そこでナタシャは兄をクロアチア人に殺されたと

それに対しアンテは父をセルビア人に殺されたと

結局溝を埋めることはできませんでした

ぎくしゃくした関係のまま、ついに家が完成

アンテが去る日、ナタシャは突然彼を求め激しくフェラチオをします

若い男の性欲はそれに耐えられるものではありません

ことが終わりアンテはナタシャに「愛」を求めますが

「これきりよ」と断られてしまいます

彼女はクロアチア人の男たちに同じことをしてきたのでしょう

生き延びるために

アンテは「引っ越したばかりで大変だろう」と

ナタシャの母から修理費は受け取らず

ナタシャが見送る中トラックで去って行くのでした

反抗的な娘に母親が「私は家畜ではないのよ」と

キレるシーンが印象的


3部、2011

友人と田舎の村に帰ることになった大学生のルカ(クロアチア人)

途中ヒッチハイクをしている2人組の女の子を乗せ

夜はレイブ(ダンス音楽)パーティの予定

酒に酔い、思いに任せ、気になる相手がいたら一夜を過ごすのが目的

ルカはパーティの前に両親の家に立ち寄ります

両親は驚き歓迎してくれますが、お互い居心地が悪い

なぜか

次に彼が向かったのはかっての恋人マリヤ(セルビア人)の家でした

彼女には幼い男の子がいました

ルカはマリヤとの交際を両親に反対され

マリヤを捨て逃げるように街の大学に進学したのです

マリヤが妊娠していたのにもかかわらず

 

突然の訪問にマリヤは驚き、拒絶しますが息子の父親

ルカが生活(お金)のことを心配すると

父の残してくれた遺産でどうにかやっていると答えます

世紀末を思わせるような乱痴気パーティが終わり

再びルカはマリヤの家に行き玄関の前でうずくまります

窓越しにルカの姿を見つけたマリヤは

彼に背を向けたままそっと扉を開けるのでした

「彼女」と「彼」はすべて同じ役者が演じているんですね

全く違う男女の物語なんだけど、どこかつながっているようで

いくら戦争が終わっても、年月が過ぎても、愛し合っていても

セルビア人とクロアチア人がやり直すことが難しいことがわかります

家族を殺され拷問され、家を破壊された恨みは

決して消えることはありません

 

だからこの映画で最も描きたかったのは

3話目のラストではないかと私は思います

「扉は開けたままにしてほしい」

すなわち「赦し」なのだと

ちなみにクロアチア人、セルビアスロベニア

どう区別されるかは、自分の認識で決まるそうです

ユーゴスラビアでは「あなたは何人ですか」という

クロアチア」「セルビア」「スロベニア」「その他」の

10年ごとに行われる国勢調査の質問にどう答え

その人が何人かが決まったそうです

 

 

【解説】

クロアチアユーゴスラビアからの独立をめぐり、クロアチア人とセルビア人との間で起こった民族紛争を背景に、3つの時代の3つの恋愛を描いた人間ドラマ。

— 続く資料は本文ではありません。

(* ===== verification/App.v ===== *)
(** * The two servers' processes (internal/inmems3/app/app.go, internal/s3rdmaserver/app/app.go)

    Their configurations, what Validate accepts, and Run: preloading the store, opening the
    listeners, serving until a signal or a listener's failure, shutting down.  The process
    is a computation over the listeners it has open; what the system answers is the class
    [AppHost].  [InmemApp] is the in-memory benchmark server, [S3App] the standalone one. *)

From S2P Require Import Prelude StoreIface FileTree Loader ZcopyServer VerbsConfig VerbsConn VerbsListen.
From S2P Require MemStore LoadedStore.

(** What a configuration is refused for, by the name of its flag. *)
Inductive ConfigErr :=
| NoDataListener
| EmptyRegion
| EmptyZcopyListen
| NegativeFlag (flag : string)
| NotPositiveFlag (flag : string)
| BadEvictPolicy (e : MemStore.StoreErr).

(** [if v < 0 { return fmt.Errorf(...) }] for each of these flags, in order. *)
Fixpoint first_negative (l : list (string * Z)) : option ConfigErr :=
  match l with
  | [] => None
  | (flag, v) :: l' => if v <? 0 then Some (NegativeFlag flag) else first_negative l'
  end.

Fixpoint first_not_positive (l : list (string * Z)) : option ConfigErr :=
  match l with
  | [] => None
  | (flag, v) :: l' => if v <=? 0 then Some (NotPositiveFlag flag) else first_not_positive l'
  end.

(** ** The process *)

Inductive lkind := TcpLn | ZcopyLn | ControlLn.

#[export] Instance lkind_eq_dec : EqDecision lkind.
Proof. solve_decision. Defined.

Inductive AppErr :=
| AErrConfig (e : ConfigErr)
| AErrPreload (root : string) (e : LoadErr)
| AErrListen (k : lkind) (addr : string)
| AErrNoListener
| AErrServe (k : lkind)
| AErrShutdown (k : lkind).

Inductive stop := StopSignal | StopServe (k : lkind).
(* ===== verification/Commands.v ===== *)
(** * The programs' command lines (cmd/inmem-s3-server, cmd/s3-rdma-server, cmd/s3-rdma-smoke)

    Each program declares its flags with their defaults (NewFlagSet and RegisterFlags of
    internal/inmems3/app, the main functions of the others), parses its arguments
    (Flags.v), makes the configuration of App.v or Smoke.v of them and runs it.  What a
    main function ends with is its exit code.  The usage texts are in Usage.v. *)

From S2P Require Import Prelude VerbsConfig VerbsConn VerbsListen Flags App.
From S2P Require MemStore LoadedStore Smoke.

(** What the flags' pointers hold after Parse. *)
Definition bool_of (fs : FlagSet) (n : string) : bool :=
  match flag_get fs n with Some (VBool b) => b | _ => false end.
Definition int_of (fs : FlagSet) (n : string) : Z :=
  match flag_get fs n with Some (VInt z) => z | _ => 0 end.
Definition string_of (fs : FlagSet) (n : string) : string :=
  match flag_get fs n with Some (VString s) => s | _ => "" end.
Definition duration_of (fs : FlagSet) (n : string) : Z :=
  match flag_get fs n with Some (VDuration z) => z | _ => 0 end.

Definition exit_code : Type := Z.

(** A run, and [log.Fatal] or [os.Exit(1)] when it fails. *)
Definition exit_with {W S E A} (m : M W S E A) : M W S E exit_code :=
  let! r := catch m in ret (match r with Ok _ => 0 | Err _ => 1 end).

(** The flag package's [CommandLine]: ExitOnError. *)
Definition flag_exit (e : flag_err) : exit_code := match e with ErrHelp => 0 | _ => 2 end.

(** ** cmd/inmem-s3-server *)

Module InmemMain.
Import InmemApp.

(** The flags of a configuration, in the order of their declaration: [RegisterFlags]. *)
Definition RegisterFlags (c : Config) : FlagSet :=
  [("tcp-listen", VString (TCPListen c));
   ("enable-rdma-zcopy", VBool (EnableRDMAZCopy c));
   ("rdma-zcopy-listen", VString (RDMAZCopyListen c));
   ("rdma-backlog", VInt (RDMABacklog c));
   ("rdma-accept-workers", VInt (RDMAWorkers c));
   ("rdma-lowcpu", VBool (RDMALowCPU c));
   ("rdma-frame-payload", VInt (RDMAFramePayload c));
   ("rdma-send-depth", VInt (RDMASendDepth c));
   ("rdma-recv-depth", VInt (RDMARecvDepth c));
   ("rdma-inline-threshold", VInt (RDMAInline c));
   ("rdma-send-signal-interval", VInt (RDMASignalIntvl c));
   ("region", VString (Region c));
   ("max-object-size", VInt (MaxObjectSize c));
   ("store-max-bytes", VInt (StoreMaxBytes c));
   ("store-evict-policy", VString (StoreEvictPolicy c));
   ("payload-root", VString (PayloadRoot c));
   ("control-grpc-listen", VString (ControlGRPCListen c))]%string.

(** The configuration the flags write to. *)
Definition config_of (fs : FlagSet) : Config :=
  {| TCPListen := string_of fs "tcp-listen"; EnableRDMAZCopy := bool_of fs "enable-rdma-zcopy";
     RDMAZCopyListen := string_of fs "rdma-zcopy-listen"; RDMABacklog := int_of fs "rdma-backlog";
     RDMAWorkers := int_of fs "rdma-accept-workers"; RDMALowCPU := bool_of fs "rdma-lowcpu";
     RDMAFramePayload := int_of fs "rdma-frame-payload"; RDMASendDepth := int_of fs "rdma-send-depth";
     RDMARecvDepth := int_of fs "rdma-recv-depth"; RDMAInline := int_of fs "rdma-inline-threshold";
     RDMASignalIntvl := int_of fs "rdma-send-signal-interval"; Region := string_of fs "region";
     MaxObjectSize := int_of fs "max-object-size"; StoreMaxBytes := int_of fs "store-max-bytes";
     StoreEvictPolicy := string_of fs "store-evict-policy"; PayloadRoot := string_of fs "payload-root";
     ControlGRPCListen := string_of fs "control-grpc-listen" |}.

(** The set returns its errors (ContinueOnError). *)
Definition NewFlagSet (c : Config) : FlagSet := RegisterFlags c.

Section main.
Context {W : Type} `{!AppHost W}.

Definition main (args : list string) : M W (process MemStore.MemoryStore) (list AppErr) exit_code :=
  match Parse args (NewFlagSet DefaultConfig) with
  | ParseErr ErrHelp => ret 0
  | ParseErr _ => ret 1
  | Parsed fs _ => exit_with (Run (config_of fs))
  end.
End main.
End InmemMain.

(** ** cmd/s3-rdma-server *)

Module S3Main.
Import S3App.

Definition defaultTCPListen : string := "127.0.0.1:10090".
Definition defaultRDMAZCopyListen : string := "127.0.0.1:10191".
Definition defaultRegion : string := "us-east-1".
Definition defaultMaxObjectSize : Z := 64 * 2 ^ 20.
Definition defaultRDMAControlTO : Z := 30 * 10 ^ 9.
Definition defaultRDMADataTO : Z := 2 * 60 * 10 ^ 9.
Definition defaultRDMAIdleTO : Z := 5 * 60 * 10 ^ 9.

(** The flags with these values. *)
Definition flags_of (c : Config) : FlagSet :=
  [("debug", VBool (Debug c));
   ("tcp-listen", VString (TCPListen c));
   ("enable-rdma-zcopy", VBool (EnableRDMAZCopy c));
   ("rdma-zcopy-listen", VString (RDMAZCopyListen c));
   ("region", VString (Region c));
   ("payload-root", VString (PayloadRoot c));
   ("max-object-size", VInt (MaxObjectSize c));
   ("rdma-backlog", VInt (RDMABacklog c));
   ("rdma-accept-workers", VInt (RDMAWorkers c));
   ("rdma-lowcpu", VBool (RDMALowCPU c));
   ("rdma-frame-payload", VInt (RDMAFramePayload c));
   ("rdma-send-depth", VInt (RDMASendDepth c));
   ("rdma-recv-depth", VInt (RDMARecvDepth c));
   ("rdma-inline-threshold", VInt (RDMAInline c));
   ("rdma-send-signal-interval", VInt (RDMASignalIntvl c));
   ("rdma-control-timeout", VDuration (RDMAControlTO c));
   ("rdma-data-timeout", VDuration (RDMADataTO c));
   ("rdma-idle-timeout", VDuration (RDMAIdleTO c))]%string.

(** The defaults main declares them with. *)
Definition flag_defaults : Config :=
  {| Debug := false; TCPListen := defaultTCPListen; EnableRDMAZCopy := false;
     RDMAZCopyListen := defaultRDMAZCopyListen; RDMABacklog := DefaultVerbsListenBacklog;
     RDMAWorkers := DefaultVerbsAcceptWorkers; RDMALowCPU := false;
     RDMAFramePayload := DefaultVerbsFramePayloadSize; RDMASendDepth := DefaultVerbsSendQueueDepth;
     RDMARecvDepth := DefaultVerbsRecvQueueDepth; RDMAInline := DefaultVerbsInlineThreshold;
     RDMASignalIntvl := DefaultVerbsSendSignalInterval; RDMAControlTO := defaultRDMAControlTO;
     RDMADataTO := defaultRDMADataTO; RDMAIdleTO := defaultRDMAIdleTO; Region := defaultRegion;
     PayloadRoot := ""; MaxObjectSize := defaultMaxObjectSize |}.

Definition config_of (fs : FlagSet) : Config :=
  {| Debug := bool_of fs "debug"; TCPListen := string_of fs "tcp-listen";
     EnableRDMAZCopy := bool_of fs "enable-rdma-zcopy"; RDMAZCopyListen := string_of fs "rdma-zcopy-listen";
     RDMABacklog := int_of fs "rdma-backlog"; RDMAWorkers := int_of fs "rdma-accept-workers";
     RDMALowCPU := bool_of fs "rdma-lowcpu"; RDMAFramePayload := int_of fs "rdma-frame-payload";
     RDMASendDepth := int_of fs "rdma-send-depth"; RDMARecvDepth := int_of fs "rdma-recv-depth";
     RDMAInline := int_of fs "rdma-inline-threshold"; RDMASignalIntvl := int_of fs "rdma-send-signal-interval";
     RDMAControlTO := duration_of fs "rdma-control-timeout"; RDMADataTO := duration_of fs "rdma-data-timeout";
     RDMAIdleTO := duration_of fs "rdma-idle-timeout"; Region := string_of fs "region";
     PayloadRoot := string_of fs "payload-root"; MaxObjectSize := int_of fs "max-object-size" |}.

Section main.
Context {W : Type} `{!AppHost W}.

(** The log level aside. *)
Definition main (args : list string) : M W (process LoadedStore.MemoryStore) (list AppErr) exit_code :=
  match Parse args (flags_of flag_defaults) with
  | ParseErr e => ret (flag_exit e)
  | Parsed fs _ => exit_with (Run (config_of fs))
  end.
End main.
End S3Main.

(** ** cmd/s3-rdma-smoke *)

Module SmokeMain.
Import Smoke.

Definition defaultRDMAPutOffset : Z := 0.

Definition flags_of (c : Config) : FlagSet :=
  [("transport", VString (Transport c));
   ("endpoint", VString (Endpoint c));
   ("bucket", VString (Bucket c));
   ("key", VString (Key c));
   ("op", VString (Op c));
   ("verify", VBool (Verify c));
   ("payload-size", VInt (PayloadSize c));
   ("request-timeout", VDuration (RequestTimeout c));
   ("rdma-connect-timeout", VDuration (RDMAConnectTO c));
   ("rdma-control-timeout", VDuration (RDMAControlTO c));
   ("rdma-data-timeout", VDuration (RDMADataTO c));
   ("rdma-shared-memory-size", VInt (RDMASharedMem c));
   ("rdma-shared-memory-path", VString (RDMASharedMemPath c));
   ("rdma-put-offset", VInt (RDMAPutOffset c));
   ("rdma-get-offset", VInt (RDMAGetOffset c));
   ("rdma-get-max-size", VInt (RDMAGetMaxSize c));
   ("rdma-lowcpu", VBool (RDMALowCPU c));
   ("rdma-frame-payload", VInt (RDMAFrameSize c));
   ("rdma-send-depth", VInt (RDMASendDepth c));
   ("rdma-recv-depth", VInt (RDMARecvDepth c));
   ("rdma-inline-threshold", VInt (RDMAInlineBytes c));
   ("rdma-send-signal-interval", VInt (RDMASignalIntvl c))]%string.

Definition flag_defaults : Config :=
  {| Transport := defaultTransport; Endpoint := ""; Bucket := "bench-bucket"; Key := "smoke-object";
     Op := "put-get"; Verify := true; PayloadSize := defaultPayloadSize; RequestTimeout := defaultRequestTimeout;
     RDMAConnectTO := defaultRDMAConnectTO; RDMAControlTO := defaultRDMAControlTO; RDMADataTO := defaultRDMADataTO;
     RDMASharedMem := defaultRDMASharedMemSize; RDMASharedMemPath := ""; RDMAPutOffset := defaultRDMAPutOffset;
     RDMAGetOffset := defaultRDMAGetOffset; RDMAGetMaxSize := defaultRDMAGetMaxSize; RDMALowCPU := false;
     RDMAFrameSize := DefaultVerbsFramePayloadSize; RDMASendDepth := DefaultVerbsSendQueueDepth;
     RDMARecvDepth := DefaultVerbsRecvQueueDepth; RDMAInlineBytes := DefaultVerbsInlineThreshold;
     RDMASignalIntvl := DefaultVerbsSendSignalInterval |}.

Definition config_of (fs : FlagSet) : Config :=
  {| Transport := string_of fs "transport"; Endpoint := string_of fs "endpoint"; Bucket := string_of fs "bucket";
     Key := string_of fs "key"; Op := string_of fs "op"; Verify := bool_of fs "verify";
     PayloadSize := int_of fs "payload-size"; RequestTimeout := duration_of fs "request-timeout";
     RDMAConnectTO := duration_of fs "rdma-connect-timeout"; RDMAControlTO := duration_of fs "rdma-control-timeout";
     RDMADataTO := duration_of fs "rdma-data-timeout"; RDMASharedMem := int_of fs "rdma-shared-memory-size";
     RDMASharedMemPath := string_of fs "rdma-shared-memory-path"; RDMAPutOffset := int_of fs "rdma-put-offset";
     RDMAGetOffset := int_of fs "rdma-get-offset"; RDMAGetMaxSize := int_of fs "rdma-get-max-size";
     RDMALowCPU := bool_of fs "rdma-lowcpu"; RDMAFrameSize := int_of fs "rdma-frame-payload";
     RDMASendDepth := int_of fs "rdma-send-depth"; RDMARecvDepth := int_of fs "rdma-recv-depth";
     RDMAInlineBytes := int_of fs "rdma-inline-threshold"; RDMASignalIntvl := int_of fs "rdma-send-signal-interval" |}.

Section main.
Context {W : Type} `{!SmokeHost W}.

(** The exit code, and the line that is printed. *)
Definition main (args : list string) : M W (list rdma_event) Empty_set (exit_code * option string) :=
  match Parse args (flags_of flag_defaults) with
  | ParseErr e => ret (flag_exit e, None)
  | Parsed fs _ =>
    let! r := Run (config_of fs) in
    match r with
    | (result, []) => ret (0, Some (Summary result))
    | _ => ret (1, None)
    end
  end.
End main.
End SmokeMain.

(** ** Properties *)

Definition inmem_config_ok (c : InmemApp.Config) : Prop :=
  Forall (fun f => value_ok f.2) (InmemMain.RegisterFlags c).
Definition s3_config_ok (c : S3App.Config) : Prop := Forall (fun f => value_ok f.2) (S3Main.flags_of c).
Definition smoke_config_ok (c : Smoke.Config) : Prop := Forall (fun f => value_ok f.2) (SmokeMain.flags_of c).

(** The flags of a program are the same whatever their values; no two share a name. *)
Lemma inmem_flags (c : InmemApp.Config) : inmem_config_ok c ->
  Parse (render_arg <$> InmemMain.RegisterFlags c) (InmemMain.RegisterFlags InmemApp.DefaultConfig) =
  Parsed (InmemMain.RegisterFlags c) [].
Proof.
  intros Hc. apply parse_render; [by vm_compute| |by vm_compute|done].
  apply (bool_decide_unpack _). by vm_compute.
Qed.

Lemma s3_flags (c : S3App.Config) : s3_config_ok c ->
  Parse (render_arg <$> S3Main.flags_of c) (S3Main.flags_of S3Main.flag_defaults) = Parsed (S3Main.flags_of c) [].
Proof.
  intros Hc. apply parse_render; [by vm_compute| |by vm_compute|done].
  apply (bool_decide_unpack _). by vm_compute.
Qed.

Lemma smoke_flags (c : Smoke.Config) : smoke_config_ok c ->
  Parse (render_arg <$> SmokeMain.flags_of c) (SmokeMain.flags_of SmokeMain.flag_defaults) =
  Parsed (SmokeMain.flags_of c) [].
Proof.
  intros Hc. apply parse_render; [by vm_compute| |by vm_compute|done].
  apply (bool_decide_unpack _). by vm_compute.
Qed.

(** The flag --rdma-lowcpu of cmd/s3-rdma-server and of cmd/s3-rdma-smoke does nothing on
    its own: the programs declare --rdma-send-signal-interval with the default 1 instead
    of 0, and an interval that is given wins over the one of the low-CPU mode.  The
    in-memory server's flag, whose interval is 0 by default, asks for every 16th
    completion. *)
Definition interval_of (o : VerbsOptions) : option Z :=
  match normalize o with Ok c => Some (sendSignalIntvl c) | Err _ => None end.

Theorem lowcpu_flag_is_ignored :
  (exists fs, Parse ["--rdma-lowcpu"; "--enable-rdma-zcopy"]%string (S3Main.flags_of S3Main.flag_defaults) = Parsed fs [] /\
     S3App.RDMALowCPU (S3Main.config_of fs) = true /\ S3App.Validate (S3Main.config_of fs) = None /\
     interval_of (lo_VerbsOptions (S3App.listener_options (S3Main.config_of fs))) = Some 1) /\
  (exists fs, Parse ["--rdma-lowcpu"; "--enable-rdma-zcopy"]%string (InmemMain.RegisterFlags InmemApp.DefaultConfig) = Parsed fs [] /\
     InmemApp.Validate (InmemMain.config_of fs) = None /\
     interval_of (lo_VerbsOptions (InmemApp.listener_options (InmemMain.config_of fs))) = Some 16).
Proof. split; (eexists; split; [vm_compute; reflexivity|]); by vm_compute. Qed.

(** A bool flag takes no separate argument: what follows "--enable-rdma-zcopy" ends the
    flags, and those after it are dropped without an error. *)
Theorem bool_argument_ends_the_flags :
  exists fs, Parse ["--enable-rdma-zcopy"; "true"; "--tcp-listen"; ""]%string (S3Main.flags_of S3Main.flag_defaults) =
      Parsed fs ["true"; "--tcp-listen"; ""]%string /\
    S3App.EnableRDMAZCopy (S3Main.config_of fs) = true /\
    S3App.TCPListen (S3Main.config_of fs) = S3Main.defaultTCPListen.
Proof. eexists. split; [vm_compute; reflexivity|]. by vm_compute. Qed.

(** The defaults of the three programs are accepted. *)
Theorem defaults_are_valid :
  InmemApp.Validate (InmemApp.normalized InmemApp.DefaultConfig) = None /\
  S3App.Validate S3Main.flag_defaults = None /\ Smoke.Validate SmokeMain.flag_defaults = None.
Proof. by vm_compute. Qed.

2015年の第68カンヌ国際映画祭「ある視点」部門で審査員賞を受賞した。1991年、クロアチアユーゴスラビアからの独立をめぐって、クロアチア人とセルビア人の民族対立が激化。仲の良かった隣人同士が、民族の違いを理由に戦い、殺し合うことが日常の光景となってしまった。本作は紛争ぼっ発時に一夜にして敵同士となってしまう1991年編、紛争終結後に互いの民族を憎しみながらも激しく惹かれあう2001年編、平和が戻り過去の憎しみを乗り越えようとする2011年編と、3つの時代を舞台に、セルビア人女性とクロアチア人男性の2人の若者を主人公にした異なる登場人物による3つの物語が展開。ゴーラン・マルコビッチ、ティハナ・ラゾビッチの2人が、それぞれの時代の3組の恋人たちを演じる。監督はクロアチア出身のダリボル・マタニッチ。15年・第28東京国際映画祭のワールド・フォーカス部門では、「灼熱の太陽」のタイトルで上映されている。